This exercise calls for the line with "cbn. rewrite (IH", the line with "intros Hz E. unfold zset_clear", and all lines between them in the material below, output exactly and with no other lines.

Material for this exercise:
________________________________________

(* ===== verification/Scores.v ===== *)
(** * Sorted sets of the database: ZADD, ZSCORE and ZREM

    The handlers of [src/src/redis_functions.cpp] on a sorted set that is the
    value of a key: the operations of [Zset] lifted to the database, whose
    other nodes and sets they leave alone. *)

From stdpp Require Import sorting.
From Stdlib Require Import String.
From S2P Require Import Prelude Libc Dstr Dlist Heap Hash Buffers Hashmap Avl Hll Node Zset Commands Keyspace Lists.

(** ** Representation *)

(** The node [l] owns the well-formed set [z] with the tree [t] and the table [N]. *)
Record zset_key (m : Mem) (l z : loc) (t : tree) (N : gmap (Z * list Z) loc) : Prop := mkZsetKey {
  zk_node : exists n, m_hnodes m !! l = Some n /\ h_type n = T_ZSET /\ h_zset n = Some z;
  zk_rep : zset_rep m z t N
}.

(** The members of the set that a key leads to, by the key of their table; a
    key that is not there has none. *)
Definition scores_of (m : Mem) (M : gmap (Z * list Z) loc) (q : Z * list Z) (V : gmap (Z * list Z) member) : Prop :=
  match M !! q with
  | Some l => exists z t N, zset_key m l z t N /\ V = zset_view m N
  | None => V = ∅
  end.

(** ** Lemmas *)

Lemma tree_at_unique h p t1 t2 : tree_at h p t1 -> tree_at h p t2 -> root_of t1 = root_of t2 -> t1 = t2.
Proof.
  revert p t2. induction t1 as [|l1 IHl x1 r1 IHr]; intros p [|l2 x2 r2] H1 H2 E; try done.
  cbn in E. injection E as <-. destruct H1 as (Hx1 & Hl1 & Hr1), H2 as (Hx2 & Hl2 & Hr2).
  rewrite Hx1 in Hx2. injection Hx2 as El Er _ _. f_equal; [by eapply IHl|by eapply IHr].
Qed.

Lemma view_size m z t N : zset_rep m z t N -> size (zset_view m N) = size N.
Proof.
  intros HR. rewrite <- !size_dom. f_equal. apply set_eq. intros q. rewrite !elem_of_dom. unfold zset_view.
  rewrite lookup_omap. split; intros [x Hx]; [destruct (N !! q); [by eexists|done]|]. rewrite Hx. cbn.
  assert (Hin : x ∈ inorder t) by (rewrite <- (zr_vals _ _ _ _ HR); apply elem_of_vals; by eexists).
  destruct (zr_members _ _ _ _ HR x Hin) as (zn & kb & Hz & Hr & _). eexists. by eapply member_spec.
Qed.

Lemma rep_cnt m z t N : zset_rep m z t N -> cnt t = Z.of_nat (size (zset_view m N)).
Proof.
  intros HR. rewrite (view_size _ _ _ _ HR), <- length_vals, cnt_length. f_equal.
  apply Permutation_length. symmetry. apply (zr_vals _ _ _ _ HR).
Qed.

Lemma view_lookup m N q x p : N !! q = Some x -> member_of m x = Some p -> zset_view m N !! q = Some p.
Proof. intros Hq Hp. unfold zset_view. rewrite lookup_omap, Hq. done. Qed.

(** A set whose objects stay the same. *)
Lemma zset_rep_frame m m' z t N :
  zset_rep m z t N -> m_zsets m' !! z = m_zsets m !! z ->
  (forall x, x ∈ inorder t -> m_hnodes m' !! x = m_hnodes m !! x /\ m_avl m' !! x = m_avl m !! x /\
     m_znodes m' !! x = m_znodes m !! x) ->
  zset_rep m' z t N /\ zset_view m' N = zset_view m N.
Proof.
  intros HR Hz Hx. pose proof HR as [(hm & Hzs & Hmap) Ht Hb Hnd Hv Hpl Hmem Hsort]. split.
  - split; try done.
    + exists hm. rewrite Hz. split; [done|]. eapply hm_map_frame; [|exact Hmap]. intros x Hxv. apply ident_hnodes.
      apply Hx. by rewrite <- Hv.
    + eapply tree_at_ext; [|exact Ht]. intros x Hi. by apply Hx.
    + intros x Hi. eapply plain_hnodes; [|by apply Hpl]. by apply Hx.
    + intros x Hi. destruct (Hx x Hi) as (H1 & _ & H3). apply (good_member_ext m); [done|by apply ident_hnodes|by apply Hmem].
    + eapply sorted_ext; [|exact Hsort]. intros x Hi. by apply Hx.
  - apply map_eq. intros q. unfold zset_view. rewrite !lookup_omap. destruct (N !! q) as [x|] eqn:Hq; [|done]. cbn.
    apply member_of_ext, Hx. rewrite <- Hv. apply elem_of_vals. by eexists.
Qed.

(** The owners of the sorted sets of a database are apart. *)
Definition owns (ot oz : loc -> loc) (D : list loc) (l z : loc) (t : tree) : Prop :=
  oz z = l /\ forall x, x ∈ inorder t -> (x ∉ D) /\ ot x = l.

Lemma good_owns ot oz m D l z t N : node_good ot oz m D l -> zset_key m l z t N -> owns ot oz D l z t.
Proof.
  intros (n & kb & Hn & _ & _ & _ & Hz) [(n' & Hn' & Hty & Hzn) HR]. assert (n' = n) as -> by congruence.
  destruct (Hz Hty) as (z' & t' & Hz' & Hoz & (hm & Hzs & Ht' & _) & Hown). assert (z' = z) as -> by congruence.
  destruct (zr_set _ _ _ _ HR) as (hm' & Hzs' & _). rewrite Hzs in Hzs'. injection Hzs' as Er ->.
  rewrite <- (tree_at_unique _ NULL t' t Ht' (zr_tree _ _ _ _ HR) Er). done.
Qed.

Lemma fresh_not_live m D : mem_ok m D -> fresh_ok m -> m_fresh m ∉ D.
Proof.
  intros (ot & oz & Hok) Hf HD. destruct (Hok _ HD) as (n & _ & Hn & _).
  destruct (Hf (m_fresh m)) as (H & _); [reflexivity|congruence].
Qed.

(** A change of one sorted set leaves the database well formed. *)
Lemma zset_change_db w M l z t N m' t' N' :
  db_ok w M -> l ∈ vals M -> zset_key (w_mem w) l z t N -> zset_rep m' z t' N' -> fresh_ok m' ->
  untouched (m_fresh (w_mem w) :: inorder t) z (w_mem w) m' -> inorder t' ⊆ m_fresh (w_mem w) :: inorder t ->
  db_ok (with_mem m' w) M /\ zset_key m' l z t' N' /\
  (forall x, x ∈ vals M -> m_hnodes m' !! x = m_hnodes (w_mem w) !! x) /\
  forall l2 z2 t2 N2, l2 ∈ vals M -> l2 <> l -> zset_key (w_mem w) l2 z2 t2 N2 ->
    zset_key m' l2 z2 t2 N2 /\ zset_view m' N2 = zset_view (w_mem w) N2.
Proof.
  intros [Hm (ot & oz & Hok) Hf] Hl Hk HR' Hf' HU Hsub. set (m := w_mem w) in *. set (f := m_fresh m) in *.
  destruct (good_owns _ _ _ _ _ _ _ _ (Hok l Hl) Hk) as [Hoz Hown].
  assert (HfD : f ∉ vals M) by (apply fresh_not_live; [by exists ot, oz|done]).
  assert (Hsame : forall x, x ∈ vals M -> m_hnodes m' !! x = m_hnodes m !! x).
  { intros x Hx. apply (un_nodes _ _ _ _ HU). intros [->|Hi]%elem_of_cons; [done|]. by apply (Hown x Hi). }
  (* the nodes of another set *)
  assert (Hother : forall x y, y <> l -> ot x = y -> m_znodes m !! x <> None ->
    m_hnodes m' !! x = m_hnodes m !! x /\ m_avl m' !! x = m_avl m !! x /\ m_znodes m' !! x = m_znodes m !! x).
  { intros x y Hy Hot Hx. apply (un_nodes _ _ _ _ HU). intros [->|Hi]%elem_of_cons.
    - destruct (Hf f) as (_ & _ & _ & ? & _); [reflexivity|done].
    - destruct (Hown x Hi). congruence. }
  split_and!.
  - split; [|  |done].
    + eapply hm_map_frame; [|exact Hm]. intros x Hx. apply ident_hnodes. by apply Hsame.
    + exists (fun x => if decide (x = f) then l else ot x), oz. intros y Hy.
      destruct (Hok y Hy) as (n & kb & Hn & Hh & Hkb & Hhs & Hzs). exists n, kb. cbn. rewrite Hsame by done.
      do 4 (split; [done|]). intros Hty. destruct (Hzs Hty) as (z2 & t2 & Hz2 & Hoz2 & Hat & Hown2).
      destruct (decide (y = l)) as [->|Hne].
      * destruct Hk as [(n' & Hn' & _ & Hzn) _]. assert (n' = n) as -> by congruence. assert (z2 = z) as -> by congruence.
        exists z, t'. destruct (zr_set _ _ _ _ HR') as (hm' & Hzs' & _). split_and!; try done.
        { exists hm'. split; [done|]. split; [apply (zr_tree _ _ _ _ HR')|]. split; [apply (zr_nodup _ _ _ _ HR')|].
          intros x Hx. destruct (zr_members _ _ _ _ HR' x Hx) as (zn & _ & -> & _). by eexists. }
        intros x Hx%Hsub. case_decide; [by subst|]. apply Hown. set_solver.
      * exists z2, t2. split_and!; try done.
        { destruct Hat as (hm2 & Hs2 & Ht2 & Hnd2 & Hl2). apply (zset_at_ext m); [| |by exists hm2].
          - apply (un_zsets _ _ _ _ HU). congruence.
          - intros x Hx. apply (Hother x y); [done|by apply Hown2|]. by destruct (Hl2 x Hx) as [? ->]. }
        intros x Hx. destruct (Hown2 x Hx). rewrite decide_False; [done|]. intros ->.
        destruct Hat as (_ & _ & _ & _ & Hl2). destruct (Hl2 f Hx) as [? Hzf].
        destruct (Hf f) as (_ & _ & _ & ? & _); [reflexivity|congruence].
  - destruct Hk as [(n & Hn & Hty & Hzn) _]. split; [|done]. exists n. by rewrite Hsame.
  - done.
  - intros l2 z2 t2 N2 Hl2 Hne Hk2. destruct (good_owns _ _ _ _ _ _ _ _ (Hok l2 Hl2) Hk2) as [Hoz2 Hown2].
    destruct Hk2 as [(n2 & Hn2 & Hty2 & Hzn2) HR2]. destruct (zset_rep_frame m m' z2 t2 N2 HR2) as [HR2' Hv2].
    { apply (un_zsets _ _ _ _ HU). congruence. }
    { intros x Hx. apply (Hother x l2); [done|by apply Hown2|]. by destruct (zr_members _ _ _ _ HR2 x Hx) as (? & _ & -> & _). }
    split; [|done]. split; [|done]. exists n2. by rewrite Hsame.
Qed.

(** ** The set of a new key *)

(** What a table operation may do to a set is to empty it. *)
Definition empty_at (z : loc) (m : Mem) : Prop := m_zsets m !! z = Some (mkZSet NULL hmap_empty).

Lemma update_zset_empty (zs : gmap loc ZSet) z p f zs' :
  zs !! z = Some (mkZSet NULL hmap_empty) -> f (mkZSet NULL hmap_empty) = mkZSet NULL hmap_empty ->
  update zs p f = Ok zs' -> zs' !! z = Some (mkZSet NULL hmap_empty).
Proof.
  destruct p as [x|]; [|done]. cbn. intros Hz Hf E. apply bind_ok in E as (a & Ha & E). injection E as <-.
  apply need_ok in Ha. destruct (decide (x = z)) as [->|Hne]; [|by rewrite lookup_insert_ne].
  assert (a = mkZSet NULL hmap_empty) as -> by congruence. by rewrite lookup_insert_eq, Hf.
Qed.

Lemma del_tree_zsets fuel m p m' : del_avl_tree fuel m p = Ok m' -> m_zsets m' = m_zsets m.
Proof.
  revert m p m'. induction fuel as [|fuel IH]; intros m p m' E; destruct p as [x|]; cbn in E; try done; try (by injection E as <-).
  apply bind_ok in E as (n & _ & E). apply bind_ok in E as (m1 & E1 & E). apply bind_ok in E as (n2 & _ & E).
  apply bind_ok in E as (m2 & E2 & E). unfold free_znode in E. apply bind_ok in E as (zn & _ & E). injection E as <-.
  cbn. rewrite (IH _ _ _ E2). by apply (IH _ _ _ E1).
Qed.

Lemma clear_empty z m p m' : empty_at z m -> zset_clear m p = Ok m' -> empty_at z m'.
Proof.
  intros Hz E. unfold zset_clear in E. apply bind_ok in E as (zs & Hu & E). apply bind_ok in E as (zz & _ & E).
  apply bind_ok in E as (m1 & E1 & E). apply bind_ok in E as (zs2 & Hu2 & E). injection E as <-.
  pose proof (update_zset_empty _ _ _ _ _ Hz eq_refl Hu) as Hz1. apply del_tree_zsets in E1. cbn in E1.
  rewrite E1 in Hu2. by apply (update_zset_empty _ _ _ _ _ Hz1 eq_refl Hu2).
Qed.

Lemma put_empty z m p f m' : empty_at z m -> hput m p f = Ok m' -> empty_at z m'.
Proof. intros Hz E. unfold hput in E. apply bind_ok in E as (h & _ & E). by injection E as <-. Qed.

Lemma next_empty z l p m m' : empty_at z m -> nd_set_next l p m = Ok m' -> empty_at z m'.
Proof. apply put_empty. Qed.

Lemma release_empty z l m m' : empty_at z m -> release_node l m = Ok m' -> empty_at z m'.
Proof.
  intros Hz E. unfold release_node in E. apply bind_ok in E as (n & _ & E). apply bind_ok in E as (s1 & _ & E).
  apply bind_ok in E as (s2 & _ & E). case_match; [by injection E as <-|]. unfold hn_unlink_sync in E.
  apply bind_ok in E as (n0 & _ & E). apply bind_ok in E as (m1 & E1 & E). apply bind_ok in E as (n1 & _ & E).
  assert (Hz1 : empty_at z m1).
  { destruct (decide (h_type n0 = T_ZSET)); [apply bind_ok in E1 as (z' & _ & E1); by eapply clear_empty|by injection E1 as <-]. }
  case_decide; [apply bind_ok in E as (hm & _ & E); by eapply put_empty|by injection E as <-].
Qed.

________________________________________

Exercise result:
  cbn. rewrite (IH _ _ _ E2). by apply (IH _ _ _ E1).
Qed.

Lemma clear_empty z m p m' : empty_at z m -> zset_clear m p = Ok m' -> empty_at z m'.
Proof.
  intros Hz E. unfold zset_clear in E. apply bind_ok in E as (zs & Hu & E). apply bind_ok in E as (zz & _ & E).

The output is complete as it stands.